Var herhalde. Bir kere politik realite var. Türkiye'de Kürt meselesine bulaşmak her zaman riskli sayıldığı için yazarlar bundan geri durmuş olabilirler. Aslında yazarlar için savaşın içindeki öyküler önemli. Yani savaşı yazacağız ama yazarken şu haklıdır, bu haklıdır demekten çok bakın şunlar oluyor, bunlar oluyor, savaşın insanlar ve toplum üzerine getirdiği yıkımlar bunlardır dememiz gerekiyor. Savaşı yansıtmak,  savaşın haksızlığını ve anlamını ya da anlamsızlığını ortaya koyar. Romancının yapması gereken de budur. Siyasi çözüm üretmek değil. Siyasi çözüm, ancak farkındalık artarsa bulunabilir. Ben şunu merak ederim, savaşı Kürt yazarlar neden yazmıyor? Ama kastettiğim roman olarak yazmak, propaganda metinleri olarak değil. Bunun üzerinde durmak lazım. Sanıyorum savaşın romanı neden yazılmıyor sorusunun cevabı da bu: İki taraf da politik önyargıları, sınırlamaları aşamıyor. Bana gelince bu konuda aşağı yukarı 4-5 yıldır araştırma yapıyorum. Ama bu savaş benim yakından bildiğim bir olay değil. Sorunuza geri dönersek savaş roman için çok zengin bir kaynaktır. Savaşı yazmamak mümkün değil, ama bir iç savaşı yazmak da oldukça zor bir şey.
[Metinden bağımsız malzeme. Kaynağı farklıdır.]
(* ===== verification/Federation.v ===== *)
(** Sidechain federations (src/rusty-core/src/sidechain/: federation_manager.rs,
    federation_integrator.rs).

    The BLS library threshold_crypto is the interface [BLS].  The proposals
    behind the integrator's shared handle are an argument of the one method that
    reads them, and so is the order in which a [HashMap] is visited. *)

From Stdlib Require Import ZArith Lia List SpecFloat.
From stdpp Require Import base option list numbers strings gmap.
From coqutil Require Import Datatypes.RecordSetters.
From S2P Require Import Prelude Types Transaction F64 GovernanceState SidechainTypes.

Import TriangleBracketNotations.

#[local] Open Scope Z_scope.

Class BLS : Type := {
  BlsPublicKey : Type;
  BlsSignature : Type;
  bls_public_key_from_bytes : bytes -> option BlsPublicKey;
  bls_signature_from_bytes : bytes -> option BlsSignature;
  bls_verify : BlsPublicKey -> BlsSignature -> bytes -> bool;
}.

Abbreviation textR := (outcome string).

Definition BLS_PUBLIC_KEY_BYTES : Z := 48.
Definition BLS_SIGNATURE_BYTES : Z := 96.

(** * Epochs *)

Record FederationEpoch : Type := mkFederationEpoch {
  epoch_number : Z;
  epoch_members : list MasternodeID;
  epoch_threshold : Z;
  epoch_start : Z;
  epoch_end : option Z;
  epoch_keys : list bytes;
}.

Definition FederationEpoch_new (epoch : Z) (members : list MasternodeID) (threshold start_height : Z)
    (public_keys : list bytes) : FederationEpoch :=
  mkFederationEpoch epoch members threshold start_height None public_keys.

Definition is_threshold_met (e : FederationEpoch) (signer_count : Z) : bool :=
  epoch_threshold e <=? signer_count.

Definition min_signers_required (e : FederationEpoch) : Z := epoch_threshold e.

Definition federation_size (e : FederationEpoch) : Z := len (epoch_members e).

(** * The manager *)

Record FederationManager : Type := mkFederationManager {
  epochs : gmap Hash (gmap Z FederationEpoch);
  current_epochs : gmap Hash Z;
  epoch_transition_blocks : Z;
}.

Definition FederationManager_new (epoch_transition_blocks : Z) : FederationManager :=
  mkFederationManager ∅ ∅ epoch_transition_blocks.

Abbreviation fedM := (stM FederationManager string).

(** The checks on members, threshold and keys that [initialize_federation] and
    [transition_epoch] share, with their messages. *)
Definition check_federation (no_member bad_threshold bad_keys : string) (members : list MasternodeID)
    (threshold : Z) (public_keys : list bytes) : textR unit :=
  if len members =? 0 then Err no_member else
  if (threshold =? 0) || (wrap32 (len members) <? threshold) then Err bad_threshold else
  if negb (len public_keys =? len members) then Err bad_keys else mret tt.

(** [epochs.entry(id).or_insert_with(HashMap::new).insert(epoch, e)] *)
Definition insert_epoch (id : Hash) (e : FederationEpoch) (m : FederationManager) : FederationManager :=
  m <| epochs ::= (fun es => <[id := <[epoch_number e := e]> (default ∅ (es !! id))]> es) |>.

Definition initialize_federation (sidechain_id : Hash) (members : list MasternodeID)
    (threshold start_height : Z) (public_keys : list bytes) : fedM Z :=
  lift (check_federation "Federation must have at least one member" "Threshold out of range"
          "Public keys count must match members count" members threshold public_keys);;
  modify (insert_epoch sidechain_id (FederationEpoch_new 1 members threshold start_height public_keys));;
  modify (fun m => m <| current_epochs ::= <[sidechain_id := 1]> |>);;
  mret 1.

Definition get_epoch (m : FederationManager) (sidechain_id : Hash) (epoch : Z) : option FederationEpoch :=
  es ← epochs m !! sidechain_id; es !! epoch.

Definition get_current_epoch (m : FederationManager) (sidechain_id : Hash) : option FederationEpoch :=
  current ← current_epochs m !! sidechain_id; get_epoch m sidechain_id current.

(** [epochs.get_mut(id).and_then(|epochs| epochs.get_mut(epoch))] with an update. *)
Definition alter_epoch (id : Hash) (epoch : Z) (f : FederationEpoch -> FederationEpoch)
    (m : FederationManager) : FederationManager :=
  m <| epochs ::= alter (alter f epoch) id |>.
Lemma peg_signatures_checked s fed sigs chain :
  peg_validate_federation_signatures s fed sigs chain = Ok tt ->
  sigs <> [] /\ (peg_federation s = true -> federation_agreed fed chain sigs).
Proof.
  unfold peg_validate_federation_signatures. destruct (Z.eqb_spec (len sigs) 0) as [|Hne]; [done|].
  assert (Hn : sigs <> []) by (by intros ->). intros Hv. split; [done|]. intros Hf. rewrite Hf in Hv.
  destruct (fi_get_current_epoch fed chain) as [epoch|] eqn:He; [|done]. cbn [ok_or mbind outcome_bind] in Hv.
  destruct (is_threshold_met epoch _) eqn:Ht; [|done]. cbn [negb] in Hv.
  destruct (forallb _ _) eqn:Hall; [|done]. destruct (max_signers sigs Hn) as (sig & Hin & Hm). split.
  - exists epoch, sig. split; [done|]. split; [done|]. rewrite Hm in Ht. unfold is_threshold_met in Ht. lia.
  - apply Forall_forall. intros x Hx. rewrite forallb_forall in Hall. apply Hall. by apply list_elem_of_In.
Qed.

(** The call that requested a peg transaction, with its signatures. *)
Definition request_of (ops : list peg_op) (tx : PegTransaction) (fed : FederationIntegrator) (chain : Hash)
    (signatures : list FederationSignature) : Prop :=
  (exists now r, OpPegIn fed now (peg_id tx) r ∈ ops /\ set_peg_status PegPending tx = peg_in_record (peg_id tx) now r /\
     in_federation_signatures r = signatures /\ in_sidechain_id r = chain) \/
  (exists now r, OpPegOut fed now (peg_id tx) r ∈ ops /\ set_peg_status PegPending tx = peg_out_record (peg_id tx) now r /\
     out_federation_signatures r = signatures /\ out_sidechain_id r = chain).

Lemma requested_by ops s tx :
  requested ops s tx -> exists fed chain sigs, request_of ops tx fed chain sigs /\ sigs <> [] /\
    (peg_federation s = true -> federation_agreed fed chain sigs).
Proof.
  intros [(fed & now & r & Hin & Htx & Hv)|(fed & now & r & Hin & Htx & Hv)]; apply peg_signatures_checked in Hv;
    eexists fed, _, _; (split; [|exact Hv]); [left|right]; eauto 10.
Qed.

(** C27. Nothing is pegged out of thin air: along every sequence of calls, every
    confirmed or completed peg transaction goes back to a request with its
    amount, chains, recipient and height that carried signatures.  If the manager
    has a federation manager, one of them names as many signers as the current
    epoch of the sidechain requires and each verifies over the fixed message the
    code uses; without one, nothing is checked but that there are signatures.  A
    confirmation was given at a height at least the required number of blocks
    above the height of the request, if that sum fits in 64 bits; and it is
    marked completed only by a completion call. *)
Theorem peg_provenance federation required utxo_set ops id tx :
  peg_completed (peg_run (mkTwoWayPegManager ∅ ∅ federation required utxo_set) ops) !! id = Some tx ->
  peg_id tx = id /\
  (exists fed chain sigs, request_of ops tx fed chain sigs /\ sigs <> [] /\
     (federation = true -> federation_agreed fed chain sigs)) /\
  (exists height, OpConfirm id height ∈ ops /\
     (0 <= peg_confirm_height tx + required <= u64_max -> peg_confirm_height tx + required <= height)) /\
  (peg_status tx = PegConfirmed \/ (peg_status tx = PegCompleted /\ OpComplete id ∈ ops)).
Proof.
  set (s0 := mkTwoWayPegManager _ _ _ _ _). intros Hx. destruct (peg_run_inv s0 ops eq_refl eq_refl) as (_ & _ & _ & Hall).
  destruct (Hall _ _ Hx) as (Hid & Hr & (height & Hc & Hd) & Hst). split; [done|]. split; [by apply requested_by in Hr|].
  split; [|done]. exists height. rewrite <- Hid. split; [done|]. intros Hf. cbn [s0 required_confirmations] in Hd.
  unfold u64_add in Hd. by rewrite wrap64_small in Hd.
Qed.

(** The federation signs nothing of the request: if one peg-out is accepted,
    every other one for the same sidechain with the same signatures is, whatever
    its amount, recipient, transaction and height, again and again. *)
Theorem peg_signatures_replay fed now id request s :
  is_ok (snd (initiate_peg_out fed now id request s)) = true ->
  forall now' id' request' s', peg_federation s' = peg_federation s ->
    out_sidechain_id request' = out_sidechain_id request ->
    out_federation_signatures request' = out_federation_signatures request ->
    initiate_peg_out fed now' id' request' s' =
      (s' <| peg_pending ::= <[id' := peg_out_record id' now' request']> |>, Ok id').
Proof.
  intros Hok now' id' request' s' Hf Hi Hs. unfold initiate_peg_out in *. rewrite stM_bind_run in *.
  cbn [gets Datatypes.id] in *. rewrite stM_bind_run in *. cbn [lift] in *.
  rewrite (peg_validate_config s' s), Hi, Hs by done.
  by destruct (peg_validate_federation_signatures _ _ _ _) as [[]| | |].
Qed.

End Provenance.

(** * Examples *)

Definition peg_fed : FederationIntegrator := fed_run FederationIntegrator_new (take 1 sample_ops).

(** The signature of the first member, with a bitmap that names all three. *)
Definition peg_signature : FederationSignature :=
  mkFederationSignature (sample_key 1 ++ sample_key 1) [224] 1 1 MAINCHAIN.

Definition peg_request (amount : Z) : PegOutRequest :=
  mkPegOutRequest MAINCHAIN amount [1; 2; 3] sample_chain 0 [] [peg_signature].

Definition peg_s0 : TwoWayPegManager := peg_with_federation_manager (TwoWayPegManager_new 6).

Definition peg_ops : list peg_op :=
  [OpPegOut peg_fed 1000 (replicate 32 5) (peg_request 700); OpConfirm (replicate 32 5) 5;
   OpConfirm (replicate 32 5) 6; OpComplete (replicate 32 5)].

Definition peg_final : TwoWayPegManager := peg_run (H := sample_bls) peg_s0 peg_ops.

Example peg_final_stats : peg_get_stats peg_final = mkPegStats 0 1 0 700.
Proof. vm_compute. reflexivity. Qed.

Lemma peg_provenance_witness : exists tx fed chain sigs,
  peg_completed peg_final !! replicate 32 5 = Some tx /\ request_of peg_ops tx fed chain sigs /\
  federation_agreed (H := sample_bls) fed chain sigs.
Proof.
  assert (E : peg_completed peg_final !! replicate 32 5 =
    Some (mkPegTransaction (replicate 32 5) PegOut PegCompleted 700 sample_chain MAINCHAIN [1; 2; 3] 0 1000 None))
    by (vm_compute; reflexivity).
  destruct (peg_provenance (H := sample_bls) true 6 false peg_ops _ _ E) as (_ & (fed & chain & sigs & Hr & _ & Ha) & _).
  eexists _, fed, chain, sigs. split; [exact E|]. split; [exact Hr|exact (Ha eq_refl)].
Defined.

Lemma peg_signatures_replay_witness :
  is_ok (snd (initiate_peg_out (H := sample_bls) peg_fed 1000 (replicate 32 6) (peg_request 1000000) peg_final)) = true.
Proof.
  assert (E : is_ok (snd (initiate_peg_out (H := sample_bls) peg_fed 1000 (replicate 32 5) (peg_request 700) peg_s0)) = true)
    by (vm_compute; reflexivity).
  rewrite (peg_signatures_replay (H := sample_bls) peg_fed 1000 (replicate 32 5) (peg_request 700) peg_s0 E
    1000 (replicate 32 6) (peg_request 1000000) peg_final); reflexivity.
Defined.
(* ===== verification/CrossChain.v ===== *)
(** Messages between chains, the view a sidechain has of the main chain, and the
    processor of cross-chain transactions
    (src/rusty-core/src/sidechain/: cross_chain_communication.rs,
    mainchain_validator.rs, cross_chain_processor.rs).

    What the shared handles point to is an argument, or a field where one struct
    is the only user. *)

From Stdlib Require Import ZArith Lia List.
From stdpp Require Import base option list numbers strings gmap.
From coqutil Require Import Datatypes.RecordSetters.
From S2P Require Import Prelude Types Transaction SamplePrimitives SidechainTypes Federation.

Import TriangleBracketNotations.

#[local] Open Scope Z_scope.

(** * cross_chain_communication.rs *)

Inductive CrossChainMessageType : Type :=
| MsgMainchainBlockHeader
| MsgSidechainBlockHeader
| MsgCrossChainTransaction
| MsgFraudProof
| MsgFederationUpdate
| MsgStateSyncRequest
| MsgStateSyncResponse.

Record CrossChainMessage : Type := mkCrossChainMessage {
  message_type : CrossChainMessageType;
  msg_source : Hash;
  msg_destination : Hash;
  payload : bytes;
  sequence_number : Z;
  msg_timestamp : Z;
  msg_signature : option FederationSignature;
}.

(** bincode of a message type, and decoding of payloads. *)
Class MessageCodec : Type := {
  bincode_message_type : CrossChainMessageType -> option bytes;
  decode_cross_chain_tx : bytes -> option CrossChainTransaction;
  decode_mainchain_header : bytes -> option BlockHeader;
  decode_sidechain_header : bytes -> option SidechainBlockHeader;
}.

Record CrossChainCommunication : Type := mkCrossChainCommunication {
  pending_messages : gmap Hash (list CrossChainMessage);
  sequence_numbers : gmap (Hash * Hash) Z;
  comm_federation : bool;
}.

Definition CrossChainCommunication_new : CrossChainCommunication := mkCrossChainCommunication ∅ ∅ false.

Definition comm_with_federation_manager (c : CrossChainCommunication) : CrossChainCommunication :=
  c <| comm_federation := true |>.

Abbreviation commM := (stM CrossChainCommunication string).

(** [receive_messages] removes the queue of the chain. *)
Definition receive_messages (chain_id : Hash) (c : CrossChainCommunication) :
    CrossChainCommunication * list CrossChainMessage :=
  (c <| pending_messages ::= delete chain_id |>, default [] (pending_messages c !! chain_id)).

Definition pending_message_count (c : CrossChainCommunication) (chain_id : Hash) : Z :=
  len (default [] (pending_messages c !! chain_id)).

(** The second half of [send_message]: count the message and queue it. *)
Definition enqueue (message : CrossChainMessage) (c : CrossChainCommunication) : CrossChainCommunication :=
  let key := (msg_source message, msg_destination message) in
  c <| sequence_numbers ::= (fun m => <[key := u64_add (default 0 (m !! key)) 1]> m) |>
    <| pending_messages ::= (fun m =>
         <[msg_destination message := default [] (m !! msg_destination message) ++ [message]]> m) |>.

Section Communication.
Context `{Primitives} `{SidechainCodec} `{MessageCodec} `{BLS}.

Definition CrossChainMessage_hash (m : CrossChainMessage) : Hash :=
  blake3 (default [] (bincode_message_type (message_type m)) ++ msg_source m ++ msg_destination m ++
          payload m ++ to_le_bytes 8 (sequence_number m) ++ to_le_bytes 8 (msg_timestamp m)).

(** The federation of the source chain signed the message. *)
Definition message_signed (fed : FederationIntegrator) (m : CrossChainMessage) (sig : FederationSignature) : bool :=
  fi_validate_federation_signature fed (msg_source m) (fed_epoch sig) sig (CrossChainMessage_hash m).

Definition send_message (fed : FederationIntegrator) (message : CrossChainMessage) : commM unit := fun c =>
  match msg_signature message with
  | None => (c, Err "Federation signature required for cross-chain messages"%string)
  | Some sig =>
      if comm_federation c && negb (message_signed fed message sig)
      then (c, Err "Invalid federation signature on cross-chain message"%string)
      else (enqueue message c, Ok tt)
  end.

Definition process_message (fed : FederationIntegrator) (c : CrossChainCommunication)
    (message : CrossChainMessage) : textR unit :=
  (if comm_federation c then
     match msg_signature message with
     | Some sig => if message_signed fed message sig then mret tt
                   else Err "Invalid federation signature on received message"%string
     | None => Err "Missing federation signature on received message"%string
     end
   else mret tt);;
  if sequence_number message =? 0 then Err "Invalid sequence number"%string else mret tt.

Definition create_mainchain_header_message (now : Z) (source destination : Hash) (header : BlockHeader)
    (federation_epoch : Z) : textR CrossChainMessage :=
  payload ← ok_or (bincode_header header) "Failed to serialize block header"%string;
  mret (mkCrossChainMessage MsgMainchainBlockHeader source destination payload 0 now None).

Definition create_sidechain_header_message (now : Z) (source destination : Hash)
    (header : SidechainBlockHeader) (federation_epoch : Z) : textR CrossChainMessage :=
  payload ← ok_or (bincode_sidechain_header header) "Failed to serialize sidechain block header"%string;
  mret (mkCrossChainMessage MsgSidechainBlockHeader source destination payload 0 now None).

Definition create_cross_chain_tx_message (now : Z) (source destination : Hash)
    (tx : CrossChainTransaction) : textR CrossChainMessage :=
  payload ← ok_or (bincode_cross_chain_tx tx) "Failed to serialize cross-chain transaction"%string;
  mret (mkCrossChainMessage MsgCrossChainTransaction source destination payload 0 now None).

(** ** Queues *)

(** The messages for [chain] among accepted ones, in order. *)
Definition queue_for (chain : Hash) (sent : list CrossChainMessage) : list CrossChainMessage :=
  List.filter (fun m => bool_decide (msg_destination m = chain)) sent.

Lemma enqueue_queue message c chain :
  default [] (pending_messages (enqueue message c) !! chain) =
  default [] (pending_messages c !! chain) ++ queue_for chain [message].
Proof.
  destruct c as [p s f]. unfold enqueue, queue_for. cbn.
  destruct (decide (msg_destination message = chain)) as [<-|Hn].
  - by rewrite lookup_insert_eq, bool_decide_true.
  - by rewrite lookup_insert_ne, bool_decide_false, app_nil_r by done.
Qed.

Definition send_all (fed : FederationIntegrator) (c : CrossChainCommunication)
    (messages : list CrossChainMessage) : CrossChainCommunication :=
  foldl (fun c m => fst (send_message fed m c)) c messages.

(** What [send_message] accepts. *)
Definition sendable (fed : FederationIntegrator) (c : CrossChainCommunication) (m : CrossChainMessage) : bool :=
  match msg_signature m with
  | None => false
  | Some sig => negb (comm_federation c) || message_signed fed m sig
  end.

Lemma send_message_spec fed m c :
  send_message fed m c =
  if sendable fed c m then (enqueue m c, Ok tt)
  else (c, Err (if bool_decide (msg_signature m = None)
                then "Federation signature required for cross-chain messages"%string
                else "Invalid federation signature on cross-chain message"%string)).
Proof.
  unfold send_message, sendable. destruct (msg_signature m) as [sig|]; [|by rewrite bool_decide_true].
  destruct (comm_federation c); cbn; [|done]. by destruct (message_signed fed m sig).
Qed.

Lemma send_all_spec fed messages c :
  comm_federation (send_all fed c messages) = comm_federation c /\
  forall chain, default [] (pending_messages (send_all fed c messages) !! chain) =
    default [] (pending_messages c !! chain) ++ queue_for chain (List.filter (sendable fed c) messages).
Proof.
  revert c. induction messages as [|m messages IH]; intros c; cbn [List.filter];
    [split; [done|]; intros; symmetry; apply app_nil_r|].
  unfold send_all in *. cbn [foldl]. rewrite send_message_spec. destruct (sendable fed c m) eqn:Es; cbn [fst].
  - destruct (IH (enqueue m c)) as [Hf Hq]. rewrite Hf. split; [by destruct c|]. intros chain.
    rewrite Hq, enqueue_queue, <- app_assoc. f_equal.
    replace (List.filter (sendable fed (enqueue m c)) messages) with (List.filter (sendable fed c) messages)
      by (by destruct c). unfold queue_for. cbn. by destruct (bool_decide _).
  - apply IH.
Qed.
BELLEKSİZLEŞTİRMEK İÇİN PROJELER VAR

*Peki, toplumumuz bellek ve belleksizlik karşısındaki tutumunu nasıl değerlendiriyorsunuz?

Şimdi romandan biraz alıntı yapalım. Trende patlamalar oluyor; belli ki bir direniş var. Sonra bir işkence bölümü var. Orada romanın kahramanı Bay M, zincirlerden adamı aldığı zaman, gördüğü şey şu, işkence görmüş kişinin kafasının arkasında büyük bir yara izi var; bir ameliyat izi. Daha sonra işkenceciyi yere yatmış kusarken görüyoruz. Aslında o adam bir cerrah. Sonradan da ilerde de karşımıza cerrah general olarak çıkıyor. Onun görevi belleksizleştirme. Yani belleksizlik hem bireysel anlamda hem toplum boyutunda irdeleniyor. Toplumu belleksizleştirmek için her zaman büyük projeler var. Zaten benim iddialarımdan birisi toplumsal belleğe kayıt düşebilmek.

SORU: Ben edebiyatın insanın hayatını etkileyebilecek bir gücü olduğunu düşünüyorum. Sizce edebiyat insanın hayatını değiştirebilir mi, böyle gücü var mı sanatın?

Tabii ki var. Roman okumayanların muhtemelen bir hayatı da olmaz; ömrü olur. Evet, her insanın bir ömrü olabilir ama yine de bir hayat edinemezler. Çünkü hayat yaptıklarımızdan ve seçimlerimizden oluşur. Bilinçli seçim için de okumak, yani, edebiyat şarttır. Ayrıca edebiyat Victor Hugo’nun dediği gibi toplumsal bir uğraştır.  

Son olarak şunu sormak istiyorum. UMAG’da yazarlık dersleri verdiğinizi biliyorum. Bu derslerde “iyi yazarların yetişmesi” gibi hedeflediğiniz bir şeyler muhakkak vardır. Hedeflerinize ulaşabildiniz mi?

Aslında amacım sadece yazmak isteyenlere yazma cesareti vermek. Dokuz yılda yaklaşık bin 500 öğrenci için bunu yaptığımı sanıyorum. Aralarında, ödül alanlar da dâhil, otuza yakın öğrencimin kitabı çıktı. En az yüz öğrencim de yazmaya devam ediyor.